DOCN · DigitalOcean Holdings Inc

DigitalOcean’s 38-week signal faces a participation test after a 112.8% quarter

DOCN remains near the top of its 52-week range, but lighter volume and fading activity pressure make confirmation the next issue for the Software - Infrastructure name.

Week of 19 Jun 2026

Top-level chart support

Price, trend, and Fair Value
Price Trend Line Fair Value
Pressure and leadership
Market Dynamics Relative Strength
Volume profile

Research brief

DigitalOcean closed the week ended 19 June at 173.3 USD, up 1.7% on the week and 9.3% over four weeks. The larger move remains striking, with a 112.8% 12-week gain and a 533.3% 52-week advance, leaving the stock 7.6% below its 187.5 USD high. Sharemaestro’s read is balanced rather than outright aggressive: the Trend backdrop is active for a 38-week streak, price is 97.2% above the weekly Trend Line, and relative strength remains positive, but volume was only 0.6x the 13-week average and activity pressure has cooled over the past month.

  • DOCN finished at 173.3 USD, 91.2% of the way through its 52-week range and 7.6% below the high.
  • The Trend Signal remains active for a 38-week streak, with price 97.2% above the 87.84 USD Trend Line.
  • Volume was thin at 11.8M shares, equal to 0.6x the 13-week average of 20.3M and 0.8x the 52-week average of 15.0M.
  • Software - Infrastructure breadth is selective: only 39.0% of industry peers have active trend signals and 22.0% show positive relative strength, even as activity pressure breadth sits at 78.0%.
  • Risk evidence is mixed, with 17.0% recent weekly-return volatility versus an 11.7% one-year baseline and eight recent reversal markers.

Price action remains powerful, but no longer early

DigitalOcean’s weekly advance was modest at 1.7%, but it came on top of a sharp prior move. The stock is up 9.3% over four weeks, 112.8% over 12 weeks and 264.6% over 26 weeks, leaving it near the upper end of its annual range. The latest close of 173.3 USD sits well above the 52-week low of 25.56 USD and only 7.6% below the 187.5 USD high.

The distance from Sharemaestro’s reference levels is now large. DOCN trades 97.2% above its 87.84 USD Trend Line and 283.7% above Sharemaestro Fair Value at 45.16 USD. That confirms strong premium demand, but it also means the stock has less valuation cushion if momentum or participation weakens.

Trend Signal is active, while confirmation has cooled

The weekly Trend backdrop remains constructive, with 38 active weeks and 73.1% trend breadth for the stock’s own signal history. Activity pressure is still positive at 1.40, and relative leadership is elevated at 144.61, keeping the setup in the opportunity column rather than the breakdown column.

The nuance is that both gauges have lost force. Activity pressure is down 17.1% over four weeks, relative leadership is down 11.0%, and the signal state shows no fresh buy. That combination argues for a continuation watch rather than assuming the recent pace can repeat without stronger evidence.
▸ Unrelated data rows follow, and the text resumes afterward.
(** The call [main] of [client_example.py] makes (lines 103-111), as it
    reaches the loop on a tool-call object that provides
    [send_notification]. *)
Definition client_call : ToolCall :=
  {| tc_name := "mcp_create_text_to_image_task";
     tc_parameters :=
       <[ "prompt" := VStr "A beautiful sunset over the mountains" ]>
         (<[ "width" := VInt 512 ]>
            (<[ "height" := VInt 512 ]>
               {[ "negitive_prompt" := VStr "tree" ]}));
     tc_has_send_notification := true |}.

(** ** Vocabulary of the further properties *)

(** The parameter names [TOOLS] declares for a tool name, none for a name
    it does not declare. *)
Definition declared_parameters (tool_name : string) : list string :=
  match find (fun td => String.eqb tool_name (td_name td)) TOOLS with
  | Some td => map tp_name (td_parameters td)
  | None => []
  end.

(** Two dictionaries that hold the same thing under each of [keys]. *)
Definition agree_on (keys : list string) (p q : gmap string value) : Prop :=
  forall k, In k keys -> p !! k = q !! k.

(** Whether a call of the handler reaches the notification block: the
    image task, on a tool-call object that provides [send_notification]. *)
Definition notifies (tool_name : string) (tool_call : option ToolCall) : bool :=
  String.eqb tool_name "mcp_create_text_to_image_task" &&
  match tool_call with
  | Some tc => tc_has_send_notification tc
  | None => false
  end.


(** How [+] sees an operand. *)
Inductive operand_kind : Type := KNumber | KStr | KList | KOther.

Definition kind_of (v : value) : operand_kind :=
  match v with
  | VBool _ | VInt _ | VFloat _ => KNumber
  | VStr _ => KStr
  | VList _ => KList
  | VNone | VDict _ => KOther
  end.

(** The url the image task gives image [i]. *)
Definition image_url (i : Z) : string :=
  "https://example.com/images/generated_" +:+ pretty i +:+ ".png".

(** One entry of the "images" list. *)
Definition image_entry (url : string) (width height : value) : value :=
  VDict [("url", VStr url); ("width", width); ("height", height)].

(** What one iteration of the loop adds to the trace: the notification
    sequence where the call reaches it, then the reply. *)
Definition call_block (prompt_text : string) (tool_call : ToolCall)
    (o : outcome value) : list event :=
  (if notifies (tc_name tool_call) (Some tool_call)
   then image_task_events tool_call prompt_text
   else [])
  ++ [reply_for tool_call o].

(** The tool call an event is made on, if any. *)
Definition event_call (e : event) : option ToolCall :=
  match e with
  | SendNotification tc _ | ReturnSuccess tc _ | ReturnError tc _ => Some tc
  | SetTools _ | Initialize | Sleep _ => None
  end.

(** A computation whose outcome and emitted events do not depend on the
    world it starts in, which changes nothing but the trace, and whose
    events all satisfy [P]. *)
Definition emits (P : event -> Prop) {A} (m : M A) : Prop :=
  exists (o : outcome A) (es : list event),
    Forall P es /\ forall w, m w = (o, log w es).

Definition framed {A} (m : M A) : Prop := emits (fun _ => True) m.

(** Computations that make no [return_success] or [return_error] call. *)
Definition no_reply (e : event) : Prop := is_reply e = false.

(** ** Worlds and the computation combinators *)

Lemma log_nil w : log w [] = w.
Proof. destruct w; unfold log; simpl. by rewrite app_nil_r. Qed.

Lemma log_log w es1 es2 : log (log w es1) es2 = log w (es1 ++ es2).
Proof. unfold log; simpl. by rewrite app_assoc. Qed.

Lemma log_TOOLS w es : w_TOOLS (log w es) = w_TOOLS w.
Proof. reflexivity. Qed.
Sector strength helps, but the industry group is narrow

DOCN sits in US Technology, where the broader sector remains supportive. Technology posted an average weekly gain of 1.05%, a four-week gain of 4.12% and a 12-week gain of 53.78%, with 69.0% trend breadth and 86.0% positive Market Dynamics breadth. Relative Strength breadth is thinner at 53.0%, suggesting gains are still being concentrated in selected winners.

The industry context is more selective. In US Software - Infrastructure, DOCN’s 1.7% weekly gain slightly outpaced the 1.38% industry average, while its 9.3% four-week gain was well ahead of the 1.72% group average. Its 112.8% 12-week return ranks sixth in the industry packet, but only 39.0% of peers have active trend signals and just 22.0% show positive relative strength. DigitalOcean is therefore acting better than the group, but the group itself is not broadly confirmed.
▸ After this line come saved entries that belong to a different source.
(** * GeminiLiveAssistant: the capture / queue / session pipeline of main.py

    A shallow embedding of [src/main.py].  The asynchronous loops of
    [GeminiLiveAssistant] are cut at their suspension points ([await]); every
    piece of code that runs between two suspension points is one transition of
    a state machine, and the answers of the outside world (devices, remote
    session, mouse) are the events that drive it.  What the program does to
    the outside world is recorded as a list of effects. *)

From Stdlib Require Import List String Ascii Bool Arith ZArith QArith Lia.
Import ListNotations.
Close Scope Q_scope.
Open Scope string_scope.
Open Scope list_scope.

(** ** Python values used by the program *)

Definition bytes := list Byte.byte.
Definition exn := string.

(** Truth value of a Python object that is [None], or [bytes]/[str]. *)
Definition truthy_bytes (o : option bytes) : bool :=
  match o with
  | None => false
  | Some [] => false
  | Some (_ :: _) => true
  end.

Definition truthy_str (o : option string) : bool :=
  match o with
  | None => false
  | Some EmptyString => false
  | Some (String _ _) => true
  end.

(** ** Global settings (lines 58-72) *)

Definition SEND_SAMPLE_RATE : Z := 16000.
Definition RECEIVE_SAMPLE_RATE : Z := 24000.
Definition CHUNK_SIZE : Z := 1024.
Definition CHANNELS : Z := 1.
Definition MODEL : string := "models/gemini-2.0-flash-exp".
Definition ICON_SIZE : Z := 100.
Definition MARGIN : Z := 30.

(** ** asyncio.Queue

    The queue of the Python standard library, as far as the program uses it:
    a FIFO over a deque, [maxsize <= 0] meaning unbounded.  [put_nowait] and
    [get_nowait] fail ([None]) where Python raises [QueueFull] / [QueueEmpty];
    the awaitable [put] / [get] stay suspended exactly as long as the
    [_nowait] version would fail. *)
Module AsyncQueue.

Record t (A : Type) : Type := mk { maxsize : Z; items : list A }.
Arguments mk {A} _ _.
Arguments maxsize {A} _.
Arguments items {A} _.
Volume and volatility define the next test

Participation is the clearest weak spot in the latest week. DOCN traded 11.8M shares, below the 13-week average of 20.3M and below the 52-week average of 15.0M. That 0.6x volume ratio matters because the stock is still near high territory after a large advance, where follow-through usually needs broader participation to look durable.

Risk is not one-sided, but it is elevated. The 52-week record shows 32 up weeks against 20 down weeks, with the average gain at 9.7% versus an average loss of 4.6%. Recent volatility, however, is running at 17.0% compared with an 11.7% one-year baseline, and the recent smart-money tape includes eight reversal markers. What to watch next is straightforward: whether DOCN can keep holding well above the Trend Line, whether activity pressure stabilises after its four-week fade, and whether volume moves towards stronger confirmation, particularly above 1.5x average participation.

Research note

This article is for educational market research only and is not financial, investment, trading, tax, or legal advice. Sharemaestro does not make buy, sell, or hold recommendations.